Precisava segurar a bengala com uma mão.

Um pouco desorientado, mas tentando manter o equilíbrio, Anton começou a andar pela borda da clareira, procurando o caminho de volta.

A volta levou muito mais tempo do que a ida.

Enquanto isso, seus pais, preocupados com a demora, já estavam procurando o vilarejo inteiro.

Em casa, Anton deitou o cão exausto no quintal. A primeira coisa que Roger sentiu ao acordar foi uma mão cuidadosa trazendo água à sua boca.

Aquele momento se tornaria sua memória mais calorosa.

“Posso ficar com ele?” Anton perguntou quando o cão começou a comer de sua mão.

“Claro, meu amor. Você o salvou. Como ele poderia ficar sem você agora?”

O nome “Roger” estava bordado na coleira, então permaneceu o mesmo.

O cão se adaptou rapidamente à nova casa e tornou-se um verdadeiro apoio e amigo leal para o menino.

Durante o verão, Anton mudou visivelmente. Voltou a ser alegre e ativo. Sua mãe não conteve as lágrimas ao ver, pela primeira vez desde o acidente, um sorriso genuíno no rosto do filho.

Agora Anton podia andar pelo quintal com Roger, jogar bola com ele.

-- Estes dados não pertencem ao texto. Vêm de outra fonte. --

Lemma merge_source_existing sources manifest srcs source t ds :
  Store.deref manifest sources = Some (JObj srcs) ->
  Dict.get source srcs = Some (JObj t) ->
  t <> [] ->
  Mpp.merge_source sources manifest (source, JObj ds) =
  let* t' := merged_descriptor t ds in
  Ok (Store.assign manifest (sources ++ [Key source]) (JObj t')).
Proof.
  intros H Ht Hne. unfold Mpp.merge_source, Store.load. rewrite H. simpl.
  rewrite Ht. destruct t as [|kv t]; [done|]. simpl negb. cbv iota.
  set (t0 := kv :: t) in *. set (target := sources ++ [Key source]).
  assert (D : Store.deref manifest target = Some (JObj t0)).
  { unfold target. rewrite deref_app, H. simpl. by rewrite Ht. }
  unfold merged_descriptor. simpl Py.get. simpl bind at 1.
  destruct (Dict.get "options" ds) as [incoming|] eqn:Eds.
  2: { simpl. rewrite (enter_then_modify _ _ _ _ _ _ D).
       by destruct (Py.update _ _). }
  destruct (Py.truthy incoming) eqn:Eo.
  2: { simpl. rewrite (enter_then_modify _ _ _ _ _ _ D).
       by destruct (Py.update _ _). }
  rewrite (enter_dict _ _ _ _ _ D). simpl.
  erewrite modify_eq by (by apply enter_deref).
  destruct (Py.update _ incoming) as [o|e]; simpl; [|done].
  erewrite assign_key;
    [| apply deref_assign_eq; eauto | rewrite get_entered; eauto].
  rewrite assign_assign.
  set (t1 := Dict.set "options" o _).
  assert (D1 : Store.deref (Store.assign manifest target (JObj t1)) target
               = Some (JObj t1)) by (apply deref_assign_eq; eauto).
  rewrite (enter_then_modify _ _ _ _ _ _ D1).
  destruct (Py.update _ _); simpl; [|done]. by rewrite assign_assign.
Qed.

Lemma merge_source_Ok_shapes sources manifest srcs source target desc manifest' :
  Store.deref manifest sources = Some (JObj srcs) ->
  Dict.get source srcs = Some target ->
  Py.truthy target = true ->
  Mpp.merge_source sources manifest (source, desc) = Ok manifest' ->
  exists t ds, target = JObj t /\ t <> [] /\ desc = JObj ds.
Proof.
  intros H Ht Htr Hm.
  assert (D : Store.deref manifest (sources ++ [Key source]) = Some target).
  { rewrite deref_app, H. simpl. by rewrite Ht. }
  destruct desc as [| | | | |ds];
    try (unfold Mpp.merge_source, Store.load in Hm; rewrite H in Hm; simpl in Hm;
         rewrite Ht, Htr in Hm; discriminate).
  destruct target as [| | | | |t];
    try (exfalso; unfold Mpp.merge_source, Store.load in Hm; rewrite H in Hm;
         simpl in Hm; rewrite Ht, Htr in Hm; simpl in Hm;
         destruct (Py.truthy _) in Hm; simpl in Hm;
         erewrite enter_not_dict in Hm by (try apply D; done); discriminate).
  exists t, ds. split_and!; try done. by intros ->.
Qed.

Lemma merged_descriptor_has_items t ds t' :
  merged_descriptor t ds = Ok t' -> Dict.mem "items" t' = true.
Proof.
  unfold merged_descriptor. intros H. bind_inv H. bind_inv H.
  injection H as <-. unfold Dict.mem. by rewrite get_set_eq.
Qed.

Lemma merged_descriptor_no_items t ds t' :
  merged_descriptor t ds = Ok t' ->
  Dict.get "items" t = None -> Dict.get "items" ds = None ->
  Dict.get "items" t' = Some (JObj []).
Proof.
  unfold merged_descriptor. intros H Ht Hds. bind_inv H. bind_inv H.
  injection H as <-. rewrite get_set_eq. f_equal.
  assert (Ha : Dict.get "items" a = None).
  { destruct (Py.truthy _); [|by injection E as <-].
    bind_inv E. injection E as <-.
    rewrite get_set_ne by done. by rewrite get_entered_ne by done. }
  unfold entered_value in E0. rewrite Ha, Hds in E0. simpl in E0. congruence.
Qed.


Lemma submapping_entered_value k d m :
  submapping k d = Some m -> entered_value k (JObj []) d = JObj m.
Proof.
  unfold submapping, entered_value.
  destruct (Dict.get k d) as [[]|]; congruence.
Qed.

Lemma merged_descriptor_mappings t ds ti di to do_ :
  submapping "items" t = Some ti -> submapping "items" ds = Some di ->
  submapping "options" t = Some to -> submapping "options" ds = Some do_ ->
  exists t',
    merged_descriptor t ds = Ok t' /\
    (forall k, k <> "options"%string -> k <> "items"%string ->
               Dict.get k t' = Dict.get k t) /\
    Dict.get "items" t' = Some (JObj (Dict.update ti di)) /\
    submapping "options" t' = Some (Dict.update to do_).
Proof.
  intros Hti Hdi Hto Hdo. unfold merged_descriptor.
  set (t1 := if Py.truthy _ then _ else _).
  assert (H1 : exists t1', t1 = Ok t1' /\
            (forall k, k <> "options"%string -> Dict.get k t1' = Dict.get k t) /\
            submapping "options" t1' = Some (Dict.update to do_)).
  { unfold t1. destruct (Py.truthy _) eqn:Etr.
    - rewrite (submapping_entered_value _ _ _ Hto).
      unfold submapping in Hdo.
      destruct (Dict.get "options" ds) as [[]|]; try done.
      injection Hdo as ->. simpl. eexists. split_and!; [done| |].
      + intros k Hk. rewrite get_set_ne by done. by rewrite get_entered_ne.
      + unfold submapping. by rewrite get_set_eq.
    - exists t. split_and!; [done|done|]. rewrite Hto. f_equal.
      unfold submapping in Hdo.
      destruct (Dict.get "options" ds) as [[]|]; try done.
      + injection Hdo as ->. by destruct do_.
      + by injection Hdo as <-. }
  destruct H1 as (t1' & -> & Hk1 & Ho1). simpl.
  assert (Hi1 : submapping "items" t1' = Some ti).
  { unfold submapping. rewrite Hk1 by done. apply Hti. }
  rewrite (submapping_entered_value _ _ _ Hi1).
  assert (Hin : match Dict.get "items" ds with Some v => v | None => JObj [] end
                = JObj di).
  { unfold submapping in Hdi. destruct (Dict.get "items" ds) as [[]|]; congruence. }
  rewrite Hin. simpl. eexists. split_and!; [done| | |].
  - intros k Ho Hi. rewrite get_set_ne by done. rewrite get_entered_ne by done.
    by apply Hk1.
  - by rewrite get_set_eq.
  - unfold submapping. rewrite get_set_ne by done. rewrite get_entered_ne by done.
    apply Ho1.
Qed.
(** Above 2^53 the conversion rounds: two generations one apart can be
    exported as the same value. *)
Example float64_rounds_above_2_53 :
  float64_of_int (2 ^ 53 + 1) = float64_of_int (2 ^ 53).
Proof. reflexivity. Qed.

(** X11: a counter family whose field is of magnitude at most 2^53 exports
    it exactly, whatever the other fields of the object are: the value of
    the one metric it emits reads back as the field. *)
Theorem counters_exported_exactly cL cA (aL aA : list string) (s : StatefulSet)
    (name : string) (field : Z) :
  (name, field) ∈ counterFields s ->
  - 2 ^ 53 <= field <= 2 ^ 53 ->
  exists m,
    emitted name (statefulSetMetricFamilies cL cA aL aA) s = Some [m] /\
    float64_to_int (Value m) = Some field.
Proof.
  intros Hin Hrange. unfold counterFields in Hin.
  repeat (apply elem_of_cons in Hin as [Heq | Hin];
          [injection Heq as -> ->; eexists; split;
             [by emitted_from_catalog aL aA | by apply float64_of_int_exact] |]).
  by apply elem_of_nil in Hin.
Qed.

Lemma counters_exported_exactly_witness :
  exists m,
    emitted "kube_statefulset_status_replicas_ready" (catalog [] []) worn = Some [m] /\
    float64_to_int (Value m) = Some 3.
Proof.
  apply (counters_exported_exactly LabelComposer.createLabelKeysValues
           LabelComposer.createAnnotationKeysValues [] [] worn
           "kube_statefulset_status_replicas_ready" 3).
  - unfold counterFields. repeat constructor.
  - simpl. lia.
Defined.

(** ** Metric structs in memory *)

(** Appending to default labels without spare capacity leaves them as they
    are, and the result reads as the default labels followed by the new
    elements, wherever it lies. *)
Lemma appendToDefaults_full (d : Slice.t) (xs : list string) :
  Slice.len d = Slice.cap d ->
  (appendToDefaults d xs).2 = d /\
  readSlice {| descStatefulSetLabelsDefaultLabels := d |} (appendToDefaults d xs).1
    = Slice.elems d ++ xs.
Proof.
  intros Hfull. unfold appendToDefaults.
  destruct (append_full d xs Hfull) as [Helems Hd].
  destruct (Slice.append d xs) as [r d'] eqn:Happ; simpl in *. subst d'.
  split; [done |].
  destruct (Nat.leb_spec (Slice.len d + length xs) (Slice.cap d)) as [Hle|Hgt];
    simpl; [| done].
  assert (xs = []) as -> by (destruct xs; [done | simpl in Hle; lia]).
  unfold Slice.append in Happ. rewrite Nat.add_0_r in Happ.
  rewrite (proj2 (Nat.leb_le _ _)) in Happ by lia.
  injection Happ as <- _. simpl. by rewrite app_nil_r.
Qed.
(** ** The scenario of the specification *)

(** C1.  The index of the scenario holds item 101 (a main weapon named as
    the scenario says) and item 201 (a magazine of 101) besides the subway
    item 501, and the five input lines are annotated as the specification
    says.  The index is the one loaded from table lines that carry the
    generic records of the scenario, with the fourth field the parser asks
    for. *)
Theorem scenario_annotated :
  let g := loaded scenario_files in
  item_dict g !! 101%Z = Some (mkItem (u "AK47步枪") MainWeapon None)
  ∧ item_dict g !! 201%Z = Some (mkItem (u "AK47弹匣") Magazine (Some 101%Z))
  ∧ subway_item_dict g !! 501%Z
    = Some (mkSubway (u "金色涂装") (u "0xFFD700"))
  ∧ index g POST scenario_input = mkRendered scenario_output [].
Proof. vm_compute. repeat split. Qed.

(** The generic records of the scenario are not table lines as they
    stand: written to the table file with their three fields, the parser
    skips both with a warning, the generic dictionary stays empty and the
    ids 101 and 201 are annotated as not found. *)
Example scenario_records_as_lines :
  let g := loaded spec_files in
  (load_code_table spec_files).1.2
  = [GenericBadFormat (u "1 -- 101 -- AK47步枪");
     GenericBadFormat (u "101 -- 201 -- AK47弹匣");
     LoadDone 0 0 1]
  ∧ item_dict g = ∅
  ∧ final_text (index g POST scenario_input)
    = lines_text [u "101 #未找到ID 101"; u "201 #未找到ID 201";
                  u "501 #金色涂装 (地铁, 0xFFD700)"; u "999 #未找到ID 999";
                  u "hello world"]
  ∧ final_text (index g POST scenario_input) ≠ scenario_output.
Proof.
  split; [vm_compute; reflexivity|].
  split; [vm_compute; reflexivity|].
  split; [vm_compute; reflexivity|].
  intros H. vm_compute in H. discriminate.
Qed.
(** * Glucommander IV insulin infusion calculator

    A shallow embedding of the two calculators of the repository,
    [infusion.py] (module [Infusion]) and [iv_insulin_calculator.py]
    (module [Legacy]), and the properties of their dosing formulas.

    Numbers.  The Python code computes on [float].  Here a float is
    idealised as an exact rational ([Q]): the literals [0.02], [0.014],
    [110.1] denote the decimal fractions they spell, arithmetic is
    exact, and [round(x, 1)] rounds the exact value to the nearest
    tenth, ties to the even tenth.  Equal rationals may have different
    representations, so numeric results are compared with [==] unless
    both sides are built the same way.  Binary representation error,
    infinities and NaN are outside the model: where the float the program
    rounds lies on the other side of a tie from the exact value, the two
    results differ by a tenth (at 255 mg/dL the initial dose is 2.5 in the
    program and 2.6 here).  The theorems therefore state branch selection,
    orderings and bounds, which rest on the comparisons and on the
    monotonicity of the operations. *)

From Stdlib Require Import ZArith QArith Qround Qabs Lqa Lia Bool.

Open Scope Q_scope.

(** ** The Python primitives the calculators use *)

Module Py.

(** Comparison operators on numbers, as booleans. *)
Definition leb (x y : Q) : bool := Qle_bool x y.
Definition ltb (x y : Q) : bool := negb (Qle_bool y x).
Definition geb (x y : Q) : bool := leb y x.
Definition gtb (x y : Q) : bool := ltb y x.
Definition eqb (x y : Q) : bool := Qeq_bool x y.

(** Truth value of a number in a condition: [if x:] holds unless
    [x] is zero. *)
Definition truthy (x : Q) : bool := negb (Qeq_bool x 0).

(** [max(a, b)]: the first argument unless the second is larger. *)
Definition max (a b : Q) : Q := if ltb a b then b else a.

(** Rounding to the nearest integer, ties to even: [round(x)]. *)
Definition round (x : Q) : Z :=
  let f := Qfloor x in
  match Qcompare (x - inject_Z f) 0.5%Q with
  | Lt => f
  | Gt => (f + 1)%Z
  | Eq => if Z.even f then f else (f + 1)%Z
  end.

(** [round(x, 1)]: the nearest tenth, kept as a number of tenths over
    the denominator 10. *)
Definition round1 (x : Q) : Q := round (x * 10) # 10.

(** Exceptions.  The only operation of the calculators that can raise
    is the division [/], on a zero divisor. *)
Inductive exn : Set := ZeroDivisionError.

Inductive result (A : Type) : Type :=
| Returned (a : A)
| Raised (e : exn).

Arguments Returned {A} a.
Arguments Raised {A} e.

Definition bind {A B : Type} (r : result A) (k : A -> result B) : result B :=
  match r with
  | Returned a => k a
  | Raised e => Raised e
  end.

Definition div (a b : Q) : result Q :=
  if Qeq_bool b 0 then Raised ZeroDivisionError else Returned (a / b).

(** A call fails when it raises, whatever the exception. *)
Definition fails {A : Type} (r : result A) : Prop := exists e, r = Raised e.

End Py.
(** The worker has left its loop for good. *)
Definition left_loop (t : Thread) : bool :=
  match t with
  | Worker (WDeferStop _ | WDeferToken _ | WDeferDone _ | WDoneCheck _ _
            | WDeferRecover _ | WExited | WCrashed _) _ _ => true
  | _ => false
  end.

(** The worker has run its deferred [wait.Done()], to its end or up to
    the operation that brought the counter to zero. *)
Definition past_done (t : Thread) : bool :=
  match t with
  | Worker (WDoneCheck _ _ | WDeferRecover _ | WExited | WCrashed _) _ _ => true
  | _ => false
  end.

(** Every call of [Execute] carries the index it was made at. *)
Definition indexed (s : State) : Prop :=
  ∀ i pc job, threads s !! i = Some (Executor pc job) → origin job = i.

(** A pool nobody has used yet. *)
Definition fresh (p : Pool) : Prop :=
  pending_closed p = false ∧ tokens_len p = 0 ∧ tokens_closed p = false
  ∧ closed p = false ∧ cancelled p = false ∧ locked p = false ∧ wait p = 0
  ∧ waiters p = 0 ∧ sema p = 0.

(** The call ended in a panic. *)
Definition failed (t : Thread) : nat :=
  match t with
  | Executor (EDefer (Some _) | EDone false | EAbandoned | ECrashed _) _ => 1
  | _ => 0
  end.

(** While both channels are open no call of [Execute] has failed. *)
Definition open_no_failure (s : State) : Prop :=
  pending_closed (pool s) = false → tokens_closed (pool s) = false →
  total failed s = 0.

(** The schedule of a handoff to worker [j] seen from that worker: the
    rendezvous of lines 47 and 69, [timer.Stop()], the receive of line 75
    when [Stop] returned false, and [timer.Reset]. *)
Definition handoff_schedule (i j : nat) (tm : Timer) : list Label :=
  SendPending i j :: Next j :: (if active tm then [] else [Next j]) ++ [Next j].

(** The timer of the thread, if it is running, is set for an instant not
    later than [bound]. *)
Definition timer_due (bound : Z) (t : Thread) : Prop :=
  match t with
  | Worker _ _ tm => active tm = true → (when tm ≤ bound)%Z
  | _ => True
  end.

(** No running timer is set for later than [idleTimeout] from now. *)
Definition timers_due (s : State) : Prop :=
  Forall (timer_due (now s + idleTimeout (pool s))) (threads s).

(** A worker waits at its select for [dt] and no task comes; then the
    runtime expires its timer, if that has not happened before, the select
    takes the timer case and the four deferred calls run. *)
Definition timeout_schedule (j : nat) (tm : Timer) (dt : Z) : list Label :=
  Tick dt :: (if active tm then [TimerExpires j] else [])
  ++ RecvTimer j :: replicate 4 (Next j).

(** ** Sample schedules *)

(** A body that returns and a body that panics. *)
Definition ok : TaskBody := λ _, None.
Definition boom : TaskBody := λ _, Some (UserPanic 7).

(** A handler that keeps what it is given. *)
Definition keep : Handler := cons.

(** [NewPool(WithConcurrent(1), WithRecover(keep))]. *)
Definition opts1 : list PoolOpt := [WithConcurrent 1; WithRecover (Some keep)].
Definition pool1 : Pool := default default_pool (NewPool opts1).

(** The timer of a worker of [pool1] that starts at instant 0. *)
Definition timer0 : Timer := NewTimer second 0.

Definition after (tr : list Label) : State :=
  default (init pool1) (run (init pool1) tr).

(** [Execute(f)] as call 0 gets the token and starts worker 1, which comes
    to the body of [f]. *)
Definition start_schedule (f : TaskBody) : list Label :=
  [CallExecute (Some f); SendToken 0; Next 0; Next 0; Next 0; Next 1; Next 1].

(** Worker 1 is inside [ok]. *)
Definition running_schedule : list Label := start_schedule ok.
(** Worker 1 is inside [boom]. *)
Definition panic_schedule : list Label := start_schedule boom.
(** [ok] has returned, worker 1 is at its select. *)
Definition idle_schedule : list Label := running_schedule ++ [Next 1].
(** The panic of [boom] has left line 64. *)
Definition unwinding_schedule : list Label := panic_schedule ++ [Next 1].

(** A [Close] call that is thread [i] runs lines 83-96 and stands at
    [g.wait.Wait()]. *)
Definition close_to_wait (i : nat) : list Label := replicate 7 (Next i).
(** A [Close] call that is thread [i] locks, reads the flag as true,
    unlocks and returns. *)
Definition close_noop (i : nat) : list Label := replicate 3 (Next i).

(** While worker 1 is inside [ok], [Close(true)] is called (thread 2) and
    waits. *)
Definition waiting_schedule : list Label :=
  running_schedule ++ CallClose true :: close_to_wait 2.
(** Then [Close(true)] is called once more (thread 3). *)
Definition second_close : list Label := CallClose true :: close_noop 3.

(** On an unused pool [Close(true)] runs to its end (thread 0). *)
Definition graceful_schedule : list Label :=
  CallClose true :: close_to_wait 0 ++ [Next 0].
(** Then [Close(false)] is called (thread 1). *)
Definition then_ungraceful : list Label := CallClose false :: close_noop 1.
(** On an unused pool [Close(false)] comes to [g.wait.Wait()]. *)
Definition ungraceful_schedule : list Label :=
  CallClose false :: close_to_wait 0.
(** [Close(true)] is done, a second call holds the mutex at line 84. *)
Definition recheck_schedule : list Label :=
  graceful_schedule ++ [CallClose false; Next 1].
(** [Close(true)] is done, then [Execute(ok)] is called (thread 1). *)
Definition late_schedule : list Label :=
  graceful_schedule ++ [CallExecute (Some ok)].
(** Worker 1 is idle and [Execute(nil)] is called (thread 2). *)
Definition nil_schedule : list Label := idle_schedule ++ [CallExecute None].

(** Worker 1 is idle and [Execute(ok)] is called (thread 2). *)
Definition ready_schedule : list Label := idle_schedule ++ [CallExecute (Some ok)].
(** Worker 1 is idle, a second later its timer has expired. *)
Definition expired_schedule : list Label :=
  idle_schedule ++ [Tick second; TimerExpires 1].

(** The job of call 0 in the schedules above. *)
Definition job0 (f : TaskBody) : Job := {| origin := 0; fn := Some f |}.


(** Worker [w] at its select finds [pending] closed and runs its four
    deferred calls; the [Close] call [c] parked in [Wait] is woken and
    returns. *)
Definition release_schedule (w c : nat) : list Label :=
  RecvClosed w :: replicate 4 (Next w) ++ [Next c; Next c].
(** After [waiting_schedule]: the [Close] call parks in [Wait], [ok]
    returns, worker 1 ends and the [Close] call returns. *)
Definition finish_schedule : list Label :=
  Next 2 :: Next 1 :: release_schedule 1 2.
(** Worker 1 is inside [ok] (capacity 1) and [Execute(ok)] is called once
    more (thread 2): the call blocks at its select. *)
Definition blocked_schedule : list Label :=
  running_schedule ++ [CallExecute (Some ok)].
(** Then [Close(true)] is called (thread 3) and comes to [Wait]; the
    select of thread 2 fails on a closed channel and the call returns;
    then the [Close] call parks, [ok] returns, worker 1 ends and the
    [Close] call returns. *)
Definition dropped_blocked_schedule : list Label :=
  blocked_schedule ++ CallClose true :: close_to_wait 3
  ++ [SendPanic 2; Next 2; Next 3; Next 1] ++ release_schedule 1 3.
(** Worker 1 is inside [boom]; [Close(true)] (thread 2) comes to [Wait]
    and parks; [boom] panics and worker 1 runs its deferred calls up to
    [wait.Done()]; the [Close] call is woken and returns. *)
Definition early_return_schedule : list Label :=
  panic_schedule ++ CallClose true :: close_to_wait 2
  ++ Next 2 :: replicate 4 (Next 1) ++ [Next 2; Next 2].

(** ** Reading the options *)

Definition opt_concurrent (o : PoolOpt) : option Z :=
  match o with WithConcurrent n => Some n | _ => None end.
Definition opt_idleTimeout (o : PoolOpt) : option Z :=
  match o with WithIdleTimeout d => Some d | _ => None end.
Definition opt_recover (o : PoolOpt) : option (option Handler) :=
  match o with WithRecover f => Some f | _ => None end.
Definition opt_ctx (o : PoolOpt) : option bool :=
  match o with WithCtx c => Some c | _ => None end.

(** The value of the last option of one kind, [d] when there is none. *)
Definition last_setting {A} (pick : PoolOpt → option A) (d : A)
  (opts : list PoolOpt) : A :=
  default d (last (omap pick opts)).

(** ** More observations *)

(** An [Execute] call got further than its select without failing on a
    closed channel, or a worker exists. *)
Definition progressed (t : Thread) : nat :=
  match t with
  | Executor (ESelect | EDefer (Some SendOnClosed) | EDone false) _ => 0
  | Executor _ _ => 1
  | Worker _ _ _ => 1
  | Closer _ _ => 0
  end.

(** The ways an [Execute] call can be when its task is not taken: still at
    its select, unwinding from the send on a closed channel, or returned
    nil. *)
Definition not_taken (pc : EPc) : bool :=
  match pc with
  | ESelect | EDefer (Some SendOnClosed) | EDone false => true
  | _ => false
  end.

O cão conhecia vários comandos e era incrivelmente inteligente.

Mas o mais importante — Roger tinha um instinto natural.

Se o menino se aproximava demais de um degrau ou meio-fio, o cão o puxava bruscamente para o lado, impedindo a queda, e enfiava a cabeça sob sua mão.

Com Roger ao lado, preso na guia, Anton sentia-se confiante.

Podia andar livremente, usando a bengala com a outra mão. O cão nunca puxava ou corria, mas escolhia com cuidado o caminho seguro, parando em lugares perigosos — como a beira de uma calçada.

Seus pais até consideraram treiná-lo como cão-guia, mas logo perceberam que não era necessário — o vínculo e a intuição entre os dois eram mais fortes do que qualquer treinamento.

Ao fim do verão, os médicos decidiram pela cirurgia, e parte da visão de Anton foi restaurada.

Ao sair da sala do hospital, seu primeiro pensamento foi:
“Então é assim que o Roger se parece.”

Ele havia memorizado cada traço com o tato — mas nunca o tinha visto com seus próprios olhos.